Beneath this task are records; print exactly the stretch of them from the line with "buffer : list Z" through the line with "Definition expand_leading (a", both ends included.

(Collected data)
== == ==
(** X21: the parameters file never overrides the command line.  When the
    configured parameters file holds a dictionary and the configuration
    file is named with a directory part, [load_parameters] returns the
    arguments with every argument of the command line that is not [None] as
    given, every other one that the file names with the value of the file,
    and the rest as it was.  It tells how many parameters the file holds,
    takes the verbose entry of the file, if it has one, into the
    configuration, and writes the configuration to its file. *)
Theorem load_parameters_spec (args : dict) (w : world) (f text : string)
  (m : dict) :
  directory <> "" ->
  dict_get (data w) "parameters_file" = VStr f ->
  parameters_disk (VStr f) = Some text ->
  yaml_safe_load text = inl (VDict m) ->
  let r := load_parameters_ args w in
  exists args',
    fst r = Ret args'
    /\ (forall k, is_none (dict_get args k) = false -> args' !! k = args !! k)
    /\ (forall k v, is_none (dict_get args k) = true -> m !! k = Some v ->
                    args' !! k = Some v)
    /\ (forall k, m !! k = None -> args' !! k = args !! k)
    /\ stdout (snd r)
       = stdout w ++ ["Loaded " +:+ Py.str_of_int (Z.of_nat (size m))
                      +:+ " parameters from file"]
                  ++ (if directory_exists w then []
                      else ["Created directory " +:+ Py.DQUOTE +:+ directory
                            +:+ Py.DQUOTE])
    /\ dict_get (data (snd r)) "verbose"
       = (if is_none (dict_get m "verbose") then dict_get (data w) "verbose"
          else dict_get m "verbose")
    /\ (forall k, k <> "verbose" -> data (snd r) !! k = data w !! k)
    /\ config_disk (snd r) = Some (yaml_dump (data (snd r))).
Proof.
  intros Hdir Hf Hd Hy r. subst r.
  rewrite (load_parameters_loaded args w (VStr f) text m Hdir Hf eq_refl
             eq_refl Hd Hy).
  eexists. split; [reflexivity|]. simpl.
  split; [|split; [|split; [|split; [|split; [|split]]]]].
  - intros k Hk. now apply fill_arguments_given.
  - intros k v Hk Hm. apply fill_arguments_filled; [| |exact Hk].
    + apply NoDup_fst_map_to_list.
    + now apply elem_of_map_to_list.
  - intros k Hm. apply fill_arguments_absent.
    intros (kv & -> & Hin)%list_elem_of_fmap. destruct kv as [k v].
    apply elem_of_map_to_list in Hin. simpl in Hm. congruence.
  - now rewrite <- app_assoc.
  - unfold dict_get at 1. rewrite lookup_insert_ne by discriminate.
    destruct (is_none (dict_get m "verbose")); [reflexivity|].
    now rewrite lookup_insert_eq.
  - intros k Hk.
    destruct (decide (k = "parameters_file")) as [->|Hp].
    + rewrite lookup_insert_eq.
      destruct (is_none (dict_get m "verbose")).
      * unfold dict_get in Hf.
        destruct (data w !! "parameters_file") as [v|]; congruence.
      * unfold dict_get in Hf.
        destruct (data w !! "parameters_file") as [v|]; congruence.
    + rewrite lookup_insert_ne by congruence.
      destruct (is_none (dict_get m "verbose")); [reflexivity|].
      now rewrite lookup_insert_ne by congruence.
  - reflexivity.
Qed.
== == ==
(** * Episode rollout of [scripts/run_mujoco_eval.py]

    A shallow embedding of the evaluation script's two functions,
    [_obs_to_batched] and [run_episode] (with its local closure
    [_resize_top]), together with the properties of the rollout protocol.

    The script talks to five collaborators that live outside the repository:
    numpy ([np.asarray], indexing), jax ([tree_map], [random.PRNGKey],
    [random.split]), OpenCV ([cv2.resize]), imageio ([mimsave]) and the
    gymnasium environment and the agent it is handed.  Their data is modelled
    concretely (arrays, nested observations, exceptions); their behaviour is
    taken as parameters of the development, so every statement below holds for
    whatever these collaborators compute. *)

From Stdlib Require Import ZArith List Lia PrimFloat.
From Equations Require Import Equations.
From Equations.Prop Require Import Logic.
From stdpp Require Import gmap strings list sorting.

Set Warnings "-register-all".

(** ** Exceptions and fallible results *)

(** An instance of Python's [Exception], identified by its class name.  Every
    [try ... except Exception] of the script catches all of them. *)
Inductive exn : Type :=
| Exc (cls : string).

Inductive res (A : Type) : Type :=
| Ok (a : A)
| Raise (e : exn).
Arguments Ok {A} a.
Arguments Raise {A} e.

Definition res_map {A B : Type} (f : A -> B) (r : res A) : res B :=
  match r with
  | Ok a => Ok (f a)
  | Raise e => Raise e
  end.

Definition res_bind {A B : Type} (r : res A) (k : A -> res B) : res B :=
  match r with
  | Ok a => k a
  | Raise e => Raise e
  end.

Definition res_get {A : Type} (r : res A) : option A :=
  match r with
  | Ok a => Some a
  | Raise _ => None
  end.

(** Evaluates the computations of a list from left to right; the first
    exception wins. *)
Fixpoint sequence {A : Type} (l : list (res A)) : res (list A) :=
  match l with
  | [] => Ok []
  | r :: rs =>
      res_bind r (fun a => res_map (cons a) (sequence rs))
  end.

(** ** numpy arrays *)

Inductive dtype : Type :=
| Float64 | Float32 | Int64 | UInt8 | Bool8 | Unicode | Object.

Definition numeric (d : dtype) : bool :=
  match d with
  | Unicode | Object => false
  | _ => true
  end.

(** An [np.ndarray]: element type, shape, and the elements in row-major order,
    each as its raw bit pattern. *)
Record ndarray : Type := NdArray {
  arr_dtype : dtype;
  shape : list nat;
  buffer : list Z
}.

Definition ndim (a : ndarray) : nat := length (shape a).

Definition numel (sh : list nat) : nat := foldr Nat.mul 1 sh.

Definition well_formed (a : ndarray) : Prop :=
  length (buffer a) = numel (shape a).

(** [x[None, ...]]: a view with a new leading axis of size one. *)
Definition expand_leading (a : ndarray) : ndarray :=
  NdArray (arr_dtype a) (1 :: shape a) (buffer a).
== == ==
* _ANSWER TO THIS TASK_
  buffer : list Z
}.

Definition ndim (a : ndarray) : nat := length (shape a).

Definition numel (sh : list nat) : nat := foldr Nat.mul 1 sh.

Definition well_formed (a : ndarray) : Prop :=
  length (buffer a) = numel (shape a).

(** [x[None, ...]]: a view with a new leading axis of size one. *)
Definition expand_leading (a : ndarray) : ndarray :=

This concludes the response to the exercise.